The April 12-16 poll of 40 economists forecast the commodity-driven economy would grow on average 5.8% this year, the fastest pace of annual expansion in 13 years and the highest prediction since polling began in April 2019.
For next year, the consensus was upgraded to 4.0% from 3.6% growth predicted in January.
What is likely to help is the promise of a fiscal package by Prime Minister Justin Trudeau late last year, which the Canadian government was expected to outline, at least partly, in its first federal budget in two years, on April 19.
When asked what impact that would have, over half, or 11 of 20 economists, said it would boost the economy significantly. Eight respondents said it would have little impact and one said it would have an adverse impact.
“The economic impact of the federal government’s promised C$100 billion fiscal stimulus will depend most importantly on its make up,” said Tony Stillo, director of Canada economics at Oxford Economics.
“A stimulus package that enhances the economy’s potential could provide a material boost to growth without stoking price pressures.”
All but two of 17 economists expected the Bank of Canada to announce a taper to the amount of its weekly bond purchases at its April 21 meeting.

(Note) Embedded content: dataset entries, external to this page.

(** * Elasticsearch span reader of Jaeger: a shallow embedding

    This development embeds the Elasticsearch span reader of the Jaeger
    storage layer ([internal/storage/elasticsearch/spanstore]): index-name
    resolution, query building, validation, tag merging and the paginated
    multi-read of traces.  The repository snapshot carries the reader's
    test file only ([reader_test.go]); the definitions below marked
    [Modelled from the spec:] follow the specification of the reader and
    agree with every expectation of that test file that they cover.
    The span warnings of [internal/jptrace] and the Kafka authentication
    configuration of [internal/storage/kafka/auth] are embedded from their
    source.

    Conventions:
    - a Go [string] is a [String.string] (bytes as ascii characters);
    - a Go [time.Time] is a [Z] number of nanoseconds since the Unix epoch
      (UTC), a [time.Duration] a [Z] number of nanoseconds;
    - a Go [map] iterated by the code is an association list, listed in the
      (unspecified) order in which Go's [range] visits it;
    - a Go [error] is a value of the inductive type [Error];
    - a Go [float64] is a [spec_float] of binary64 ([prec = 53], [emax = 1024]). *)

From Stdlib Require Import ZArith List String Ascii Bool Lia.
From Stdlib Require Import SpecFloat.
Import ListNotations.

Open Scope string_scope.
Open Scope Z_scope.
Set Warnings "-register-all".

(* ------------------------------------------------------------------ *)
(** ** Go string helpers *)

Module GoStrings.

(** [strings.HasPrefix] *)
Fixpoint hasPrefix (s p : string) : bool :=
  match p, s with
  | EmptyString, _ => true
  | String c p', String d s' => Ascii.eqb c d && hasPrefix s' p'
  | String _ _, EmptyString => false
  end.

(** [strings.ReplaceAll(s, old, new)]: leftmost non-overlapping occurrences
    of [old] are replaced; with an empty [old], [new] is inserted before
    every byte and at the end (Go inserts at rune boundaries; the model
    treats every byte as one rune). *)
Fixpoint replaceAllAux (fuel : nat) (s old new : string) : string :=
  match fuel with
  | O => s
  | S fuel' =>
      match s with
      | EmptyString => EmptyString
      | String c s' =>
          if hasPrefix s old
          then new ++ replaceAllAux fuel' (substring (length old) (length s) s) old new
          else String c (replaceAllAux fuel' s' old new)
      end
  end.
(** * file-explorer: the concurrent file walker [exploreFilesAsync]

    A shallow embedding of [exploreFilesAsync] (the async generator of the
    file-explorer package) and the proofs of its scheduling, termination
    detection, error propagation and traversal properties.

    JavaScript runs every piece of code between two suspension points
    ([await], [yield]) to completion.  The embedding therefore has three
    layers:
    - [iteration]: one pass through the body of [while (true)] in
      [workerLoop], up to the next [continue], [return] or [await];
    - [workerLoop]: the iterations a worker runs until it suspends or returns;
    - [step]: one task of the event loop (a pull of the consumer, the
      continuation of the generator, of a woken worker, or of a worker whose
      I/O has completed).  The order in which pending continuations run is
      left open: every interleaving of tasks is a run.  A pull after the end
      of the sequence changes nothing and is not a task. *)

From Stdlib Require Import ZArith QArith String List Lia.
From Stdlib Require Qcanon.
From stdpp Require Import base tactics option list strings.
Close Scope Q_scope.
Local Open Scope Z_scope.

(** ** Values *)

(** An [Error] object: what a call of [node:fs/promises] rejects with and
    what [throw new Error(..)] creates. *)
Inductive JsError := Error (message : string).

(** A JavaScript number (the two zeros are not distinguished). *)
Inductive JsNumber :=
| Finite (q : Q)
| NaN
| PosInfinity
| NegInfinity.

(** What [throw] may carry: any value.  A predicate of the caller can throw
    an [Error] object, but also [undefined], [null], a boolean, a number, a
    bigint, a string, a symbol or any other object; the [catch] blocks of the
    walker store whatever they receive in [error: unknown]. *)
Inductive JsValue :=
| VError (e : JsError)
| VUndefined
| VNull
| VBoolean (b : bool)
| VNumber (n : JsNumber)
| VBigInt (z : Z)
| VString (s : string)
| VSymbol (description : string)
| VObject (ref : nat).

(** [ToBoolean], the test of [if (v)]: [undefined], [null], [false], [0],
    [NaN], [0n] and the empty string are falsy, every other value (every
    object, so every [Error]) is truthy. *)
Definition truthy (v : JsValue) : bool :=
  match v with
  | VUndefined | VNull => false
  | VBoolean b => b
  | VNumber (Finite q) => negb (Qeq_bool q 0)
  | VNumber NaN => false
  | VNumber _ => true
  | VBigInt z => negb (z =? 0)
  | VString s => negb (String.eqb s "")
  | VError _ | VSymbol _ | VObject _ => true
  end.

The consensus showed interest rates left unchanged at 0.25% until 2023 at least.
“The BoC is set to cut the pace of its asset purchases next week,” noted Stephen Brown, senior Canada economist at Capital Economics.
“While it will also upgrade its GDP forecasts, we expect it to make an offsetting change to its estimate of the economy’s potential, implying the Bank will not materially alter its assessment of when interest rates need to rise.”